* [Information shown]
::::::::

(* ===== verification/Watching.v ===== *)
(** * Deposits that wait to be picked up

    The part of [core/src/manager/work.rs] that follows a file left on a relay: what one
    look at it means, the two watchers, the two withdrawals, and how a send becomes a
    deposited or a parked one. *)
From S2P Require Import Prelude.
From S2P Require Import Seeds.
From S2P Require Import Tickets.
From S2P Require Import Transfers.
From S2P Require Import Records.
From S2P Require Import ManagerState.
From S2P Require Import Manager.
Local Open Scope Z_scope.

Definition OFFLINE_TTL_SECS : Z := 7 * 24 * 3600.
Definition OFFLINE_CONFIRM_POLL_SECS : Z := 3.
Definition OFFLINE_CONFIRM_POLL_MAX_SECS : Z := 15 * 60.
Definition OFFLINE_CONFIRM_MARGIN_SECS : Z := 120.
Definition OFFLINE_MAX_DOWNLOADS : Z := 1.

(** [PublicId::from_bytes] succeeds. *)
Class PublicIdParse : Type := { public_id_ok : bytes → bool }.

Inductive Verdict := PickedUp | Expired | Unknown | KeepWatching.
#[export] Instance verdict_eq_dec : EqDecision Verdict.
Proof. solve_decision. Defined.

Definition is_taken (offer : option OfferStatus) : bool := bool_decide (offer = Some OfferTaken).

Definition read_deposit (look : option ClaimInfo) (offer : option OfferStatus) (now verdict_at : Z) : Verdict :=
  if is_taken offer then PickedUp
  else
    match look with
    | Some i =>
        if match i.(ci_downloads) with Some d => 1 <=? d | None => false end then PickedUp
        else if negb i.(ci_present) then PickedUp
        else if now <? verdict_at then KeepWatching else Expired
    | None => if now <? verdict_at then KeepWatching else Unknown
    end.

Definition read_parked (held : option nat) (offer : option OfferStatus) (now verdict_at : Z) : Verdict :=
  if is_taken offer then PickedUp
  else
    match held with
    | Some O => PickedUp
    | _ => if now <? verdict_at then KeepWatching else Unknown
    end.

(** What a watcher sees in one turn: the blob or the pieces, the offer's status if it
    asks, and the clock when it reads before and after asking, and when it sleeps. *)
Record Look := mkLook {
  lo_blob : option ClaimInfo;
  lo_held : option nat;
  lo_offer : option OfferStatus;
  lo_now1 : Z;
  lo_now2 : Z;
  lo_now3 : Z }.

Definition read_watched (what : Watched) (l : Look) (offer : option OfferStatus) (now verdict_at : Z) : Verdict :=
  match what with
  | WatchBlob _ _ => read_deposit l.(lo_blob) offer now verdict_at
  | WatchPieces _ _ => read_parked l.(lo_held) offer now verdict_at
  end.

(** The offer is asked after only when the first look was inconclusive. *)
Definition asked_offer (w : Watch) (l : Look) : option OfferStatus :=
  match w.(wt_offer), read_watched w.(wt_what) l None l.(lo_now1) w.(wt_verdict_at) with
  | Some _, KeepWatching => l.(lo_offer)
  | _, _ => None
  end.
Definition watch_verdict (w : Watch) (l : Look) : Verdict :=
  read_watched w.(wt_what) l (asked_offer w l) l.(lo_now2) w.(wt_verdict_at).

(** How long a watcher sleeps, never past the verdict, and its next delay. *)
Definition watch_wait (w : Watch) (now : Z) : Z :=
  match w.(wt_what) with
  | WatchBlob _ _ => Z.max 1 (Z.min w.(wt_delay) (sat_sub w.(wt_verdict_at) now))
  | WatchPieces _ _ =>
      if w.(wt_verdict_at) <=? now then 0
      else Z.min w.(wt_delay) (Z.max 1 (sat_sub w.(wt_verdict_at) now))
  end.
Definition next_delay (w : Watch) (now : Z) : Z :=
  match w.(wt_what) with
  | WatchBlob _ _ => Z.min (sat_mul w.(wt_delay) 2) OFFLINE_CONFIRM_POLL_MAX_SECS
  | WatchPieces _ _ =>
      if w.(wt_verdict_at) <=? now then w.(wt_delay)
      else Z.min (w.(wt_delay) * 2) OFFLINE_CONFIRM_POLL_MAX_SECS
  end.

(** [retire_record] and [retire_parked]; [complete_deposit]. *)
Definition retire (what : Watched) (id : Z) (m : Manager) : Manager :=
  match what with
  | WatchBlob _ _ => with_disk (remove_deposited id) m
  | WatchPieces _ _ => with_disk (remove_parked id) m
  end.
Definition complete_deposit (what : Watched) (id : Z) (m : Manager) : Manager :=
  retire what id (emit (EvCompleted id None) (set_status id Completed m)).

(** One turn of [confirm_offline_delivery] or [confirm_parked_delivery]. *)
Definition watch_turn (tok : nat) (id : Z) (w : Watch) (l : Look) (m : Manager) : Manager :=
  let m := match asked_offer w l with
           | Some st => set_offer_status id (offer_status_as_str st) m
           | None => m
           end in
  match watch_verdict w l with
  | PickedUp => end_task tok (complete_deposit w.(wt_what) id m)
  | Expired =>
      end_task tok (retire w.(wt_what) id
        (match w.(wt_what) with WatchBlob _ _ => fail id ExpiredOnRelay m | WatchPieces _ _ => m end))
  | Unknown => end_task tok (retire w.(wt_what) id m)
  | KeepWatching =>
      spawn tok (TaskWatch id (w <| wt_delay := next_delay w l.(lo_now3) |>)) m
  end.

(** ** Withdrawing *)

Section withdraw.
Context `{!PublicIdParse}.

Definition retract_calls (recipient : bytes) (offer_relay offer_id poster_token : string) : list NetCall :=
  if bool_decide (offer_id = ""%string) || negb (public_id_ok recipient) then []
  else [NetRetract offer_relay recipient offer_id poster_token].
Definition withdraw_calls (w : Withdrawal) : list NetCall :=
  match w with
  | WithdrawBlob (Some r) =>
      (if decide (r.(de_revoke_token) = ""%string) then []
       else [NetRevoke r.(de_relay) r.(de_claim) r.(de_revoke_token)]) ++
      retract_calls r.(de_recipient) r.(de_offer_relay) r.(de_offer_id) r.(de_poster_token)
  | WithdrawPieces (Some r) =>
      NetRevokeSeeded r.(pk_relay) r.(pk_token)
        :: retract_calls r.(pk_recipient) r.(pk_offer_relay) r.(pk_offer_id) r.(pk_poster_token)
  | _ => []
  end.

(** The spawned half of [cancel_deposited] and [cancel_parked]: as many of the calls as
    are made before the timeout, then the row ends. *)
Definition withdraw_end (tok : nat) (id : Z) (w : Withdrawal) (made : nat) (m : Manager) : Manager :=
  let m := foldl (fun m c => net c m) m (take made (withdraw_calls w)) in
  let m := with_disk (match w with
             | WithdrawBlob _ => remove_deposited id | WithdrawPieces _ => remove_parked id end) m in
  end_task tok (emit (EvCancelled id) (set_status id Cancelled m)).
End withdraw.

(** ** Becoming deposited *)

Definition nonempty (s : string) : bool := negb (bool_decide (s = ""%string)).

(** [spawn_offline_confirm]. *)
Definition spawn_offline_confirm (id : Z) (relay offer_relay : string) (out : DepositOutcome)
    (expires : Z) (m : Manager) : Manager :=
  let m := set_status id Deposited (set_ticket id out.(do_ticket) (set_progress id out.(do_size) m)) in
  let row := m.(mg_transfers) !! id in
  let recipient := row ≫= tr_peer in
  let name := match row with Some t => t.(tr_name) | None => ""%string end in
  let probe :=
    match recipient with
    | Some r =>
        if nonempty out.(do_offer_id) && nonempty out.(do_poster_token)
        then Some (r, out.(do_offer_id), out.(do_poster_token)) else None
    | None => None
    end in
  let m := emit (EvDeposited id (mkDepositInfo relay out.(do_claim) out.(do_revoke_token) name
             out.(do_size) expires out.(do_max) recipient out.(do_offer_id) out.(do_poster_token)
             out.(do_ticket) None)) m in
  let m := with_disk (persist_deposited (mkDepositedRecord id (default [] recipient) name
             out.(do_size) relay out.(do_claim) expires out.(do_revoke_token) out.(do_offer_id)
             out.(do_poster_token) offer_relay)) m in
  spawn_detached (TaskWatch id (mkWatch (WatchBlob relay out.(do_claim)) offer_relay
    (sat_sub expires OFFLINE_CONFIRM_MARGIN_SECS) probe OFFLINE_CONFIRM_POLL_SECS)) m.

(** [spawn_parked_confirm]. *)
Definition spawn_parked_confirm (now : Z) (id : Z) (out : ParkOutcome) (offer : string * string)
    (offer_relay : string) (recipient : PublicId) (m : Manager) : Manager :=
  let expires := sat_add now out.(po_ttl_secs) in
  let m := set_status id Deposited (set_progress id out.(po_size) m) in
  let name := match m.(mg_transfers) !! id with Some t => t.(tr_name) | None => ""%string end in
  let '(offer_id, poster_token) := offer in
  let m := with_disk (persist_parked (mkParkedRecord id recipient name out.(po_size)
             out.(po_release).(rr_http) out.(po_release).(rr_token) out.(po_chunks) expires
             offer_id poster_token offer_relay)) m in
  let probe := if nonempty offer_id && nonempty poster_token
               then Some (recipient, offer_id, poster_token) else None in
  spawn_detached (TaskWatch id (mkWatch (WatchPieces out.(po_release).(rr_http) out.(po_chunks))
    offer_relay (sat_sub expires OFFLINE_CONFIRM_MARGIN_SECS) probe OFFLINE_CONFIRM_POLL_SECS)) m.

::::::::

* [Aim of the task]
Repeat, character for character, the lines of the material above from the line with "spawn_detached (TaskWatch id (mkWatch (WatchBlob" through the line with "Definition spawn_parked_confirm (now".

* [Answer area]
  spawn_detached (TaskWatch id (mkWatch (WatchBlob relay out.(do_claim)) offer_relay
    (sat_sub expires OFFLINE_CONFIRM_MARGIN_SECS) probe OFFLINE_CONFIRM_POLL_SECS)) m.

(** [spawn_parked_confirm]. *)
Definition spawn_parked_confirm (now : Z) (id : Z) (out : ParkOutcome) (offer : string * string)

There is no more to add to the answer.